The sulfide emissions during ship operation accounted for 13% of the world's total sulfide emissions. In some places where the port industry is developed, this data can reach 30% to 40%. Studying the entire ocean area, the content of low-sulfur oil is reduced from 3.5% to 0.1%, and the emission of sulfide can be reduced by 97%. However, the price difference between the two oils with sulfur content is about 50%, which is calculated according to the upper and lower limits of the sulfur content threshold of ocean-going vessel oil.
After the MARPOL, known as the "Sulfur Restriction Order", came into effect, the International Maritime Organization (IMO) and its Marine Environmental Protection Committee (MEPC) have clearly stated that the time for global sulfur control and emissions reduction on January 1, 2020 will not be delayed or changed due to any factors, domestic and foreign ship emission control regulations have become stricter, and how to meet the requirements of the convention while controlling operating costs has become a major problem faced by shipping companies.
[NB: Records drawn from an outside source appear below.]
(** [handleSubmit].  The second component is the list of requests sent to the
    hosted model while the handler ran, in order. *)
Definition handleSubmit (w : World) (st0 : AppState)
  : AppState * list PayrollInput.t :=
  let st := setError None (setIsLoading true st0) in
  let id := PayrollInput.employee_id (input st) in
  if isDuplicate (history st) id then
    (setIsLoading false (setError (Some (msg_duplicate id)) st), [])
  else
    match match_EM_digits id with
    | None =>
        (setIsLoading false (setError (Some msg_invalid_format) st), [])
    | Some digits =>
        let idNum := parseInt digits in
        if (idNum <? 1) || (idNum >? 100) then
          (setIsLoading false (setError (Some (msg_out_of_range id)) st), [])
        else
          let worker_image := captureImage w in
          let request :=
            PayrollInput.with_worker_image (or_undefined worker_image)
                                           (input st) in
          match calculatePayroll w request with
          | inl result =>
              if PayrollOutput.authorized result then
                (setIsLoading false
                   (setHistory (push_capped result (history st))
                      (setCurrentResult (Some result) st)),
                 [request])
              else
                (setIsLoading false
                   (setHistory (push_capped result (history st))
                      (setCurrentResult (Some result)
                         (setError (Some (msg_rejected id)) st))),
                 [request])
          | inr message =>
              (setIsLoading false
                 (setError
                    (Some (or_default message
                                      "Phoenix AI Verification failed."))
                    st),
               [request])
          end
    end.
(** X5.  Adding twice never adds twice.  After [add raw] of an input that
    passes the character checks, whether it went through or not, an
    [add raw'] of any input that passes them too and has the same trimmed
    text in lower case is refused as a duplicate and leaves the collection
    as the first [add] left it. *)
Theorem add_again_refused (st : State) (raw raw' : jsstring) :
  normalizes raw →
  normalizes raw' →
  toLowerCase (trim raw') = toLowerCase (trim raw) →
  reported (Store.add raw' (Store.add raw st)) = Some DuplicateItem
  ∧ todos (Store.add raw' (Store.add raw st)) = todos (Store.add raw st).
Proof.
  intros Hn Hn' Heq.
  assert (isDuplicate (Store.add raw st) (capitalized (trim raw')) (-1) = true)
    as Hd.
  { apply isDuplicate_true.
    destruct (isDuplicate st (capitalized (trim raw)) (-1)) eqn:Hd.
    - rewrite add_when_duplicate by done. simpl.
      apply isDuplicate_true in Hd as (n & t & Hl & Hne & Ht).
      exists n, t. repeat split; [done|done|].
      by rewrite Ht, !toLowerCase_capitalized.
    - rewrite add_when_fresh by done. simpl.
      exists (length (todos st)),
        {| text := capitalized (trim raw); completed := false |}.
      repeat split; [|lia|].
      + by rewrite list_lookup_middle.
      + simpl. by rewrite !toLowerCase_capitalized. }
  by rewrite (add_when_duplicate raw').
Qed.

Lemma add_again_refused_witness :
  reported (Store.add (js "MILK ") (Store.add (js "milk") twoItems))
  = Some DuplicateItem.
Proof.
  refine (proj1 (add_again_refused twoItems (js "milk") (js "MILK ") _ _ _)).
  - split; by vm_compute.
  - split; by vm_compute.
  - by vm_compute.
Defined.

(** * Further properties of the handlers *)

(** ** The cells a handler leaves alone *)

Lemma msgEmpty_not_none : msgEmpty ≠ msgNone.
Proof. done. Qed.

Lemma msgInvalid_not_none : msgInvalid ≠ msgNone.
Proof. done. Qed.

(** X6.  [add] never touches the two editing cells.  When it shows a
    message, the typed text stays in the field and the collection is as it
    was; when it shows none, the field is cleared and the collection is one
    item longer. *)
Theorem add_cells (st : State) (raw : jsstring) :
  editingIndex (Store.add raw st) = editingIndex st
  ∧ editInput (Store.add raw st) = editInput st
  ∧ (validationMessage (Store.add raw st) ≠ msgNone →
     input (Store.add raw st) = raw ∧ todos (Store.add raw st) = todos st)
  ∧ (validationMessage (Store.add raw st) = msgNone →
     input (Store.add raw st) = []
     ∧ length (todos (Store.add raw st)) = S (length (todos st))).
Proof.
  destruct (decide (trim raw = [])) as [He|He].
  { by rewrite add_when_empty. }
  destruct (regex_test notAlnumSpace (trim raw)) eqn:Hr.
  { by rewrite add_when_invalid. }
  destruct (isDuplicate st (capitalized (trim raw)) (-1)) eqn:Hd.
  { by rewrite add_when_duplicate. }
  rewrite add_when_fresh by done. simpl.
  repeat split; try done. rewrite length_app. simpl. lia.
Qed.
For shipping companies, fuel costs account for a considerable proportion of the total cost of ship operations, in which fuel costs are huge. The cost of replacing high-priced low-sulfur oil when ships enter foreign emission control areas is a relatively large expenditure. At present, the global shipping industry's effective measures to deal with sulfur emission restrictions and ship exhaust desulfurization mainly include the use of low-sulfur oil, the use of LNG fuel instead of fuel oil, and the installation of ship desulfurization equipment.
The use of low-sulfur oil is simple to operate and requires fewer changes to the ship. However, the expensive price will place a heavy burden on the shipowner, and the modification of related systems may also affect the safety of the ship; the use of LNG fuel requires a supporting system, so the investment cost is huge, and its safety is controversial; in contrast, the method of installing desulfurization equipment is more cost-competitive, without the need to modify the engine and fuel supply system, and can continue to use cheap heavy oil that matches the performance of the main engine.
Although many shipowners rejected desulfurization equipment in the early days of the "sulfur restriction order", the price of low-sulfur oil remained high and the installation of scrubbers was gradually accepted. Traditional open-loop scrubbers use seawater as a medium to clean wastewater, which will cause secondary pollution to the seawater. Therefore, although the cost is low, it has been banned from being used in Singapore, Belgium, California, Massachusetts, and the Rhine River Basin in Germany, Australia and other countries are also preparing to ban the use of this technology.
Compared with traditional scrubbers, the ceramic membrane nano-desulfurization separation technology uses ceramic nanofiltration tubes as the desulfurization carrier, and sodium hydroxide as the reaction agent, which can be recycled to meet the requirement that the sulfur oxide content in the exhaust gas is not higher than 0.1%, and there is no waste water discharge in the whole process, so it is the only product on the market without any waste water discharge.
The ceramic membrane nano desulfurization separation system is a modular design, which is easy to be flexibly arranged according to the platform structure and easy to install. The overall energy consumption of the system is 0.6% to 0.8% of the ship’s electrical load. The energy consumption is relatively low compared to similar products on the market. The volume is reduced by 50%, but the energy efficiency is increased by 30%. What's more convenient is that the refitted ship project does not need to enter the dock, and the lifting height and weight requirements of the dock crane are not high, and the general shipyard can meet the requirements.
Ceramic membrane technology can permeate sulfur dioxide in the exhaust gas of ship engines and then absorb it with lye. The engine exhaust gas has a certain temperature, so ceramic membranes are currently used in this field. In addition, nitrogen oxides and dust in ship exhaust can be treated with membrane technology.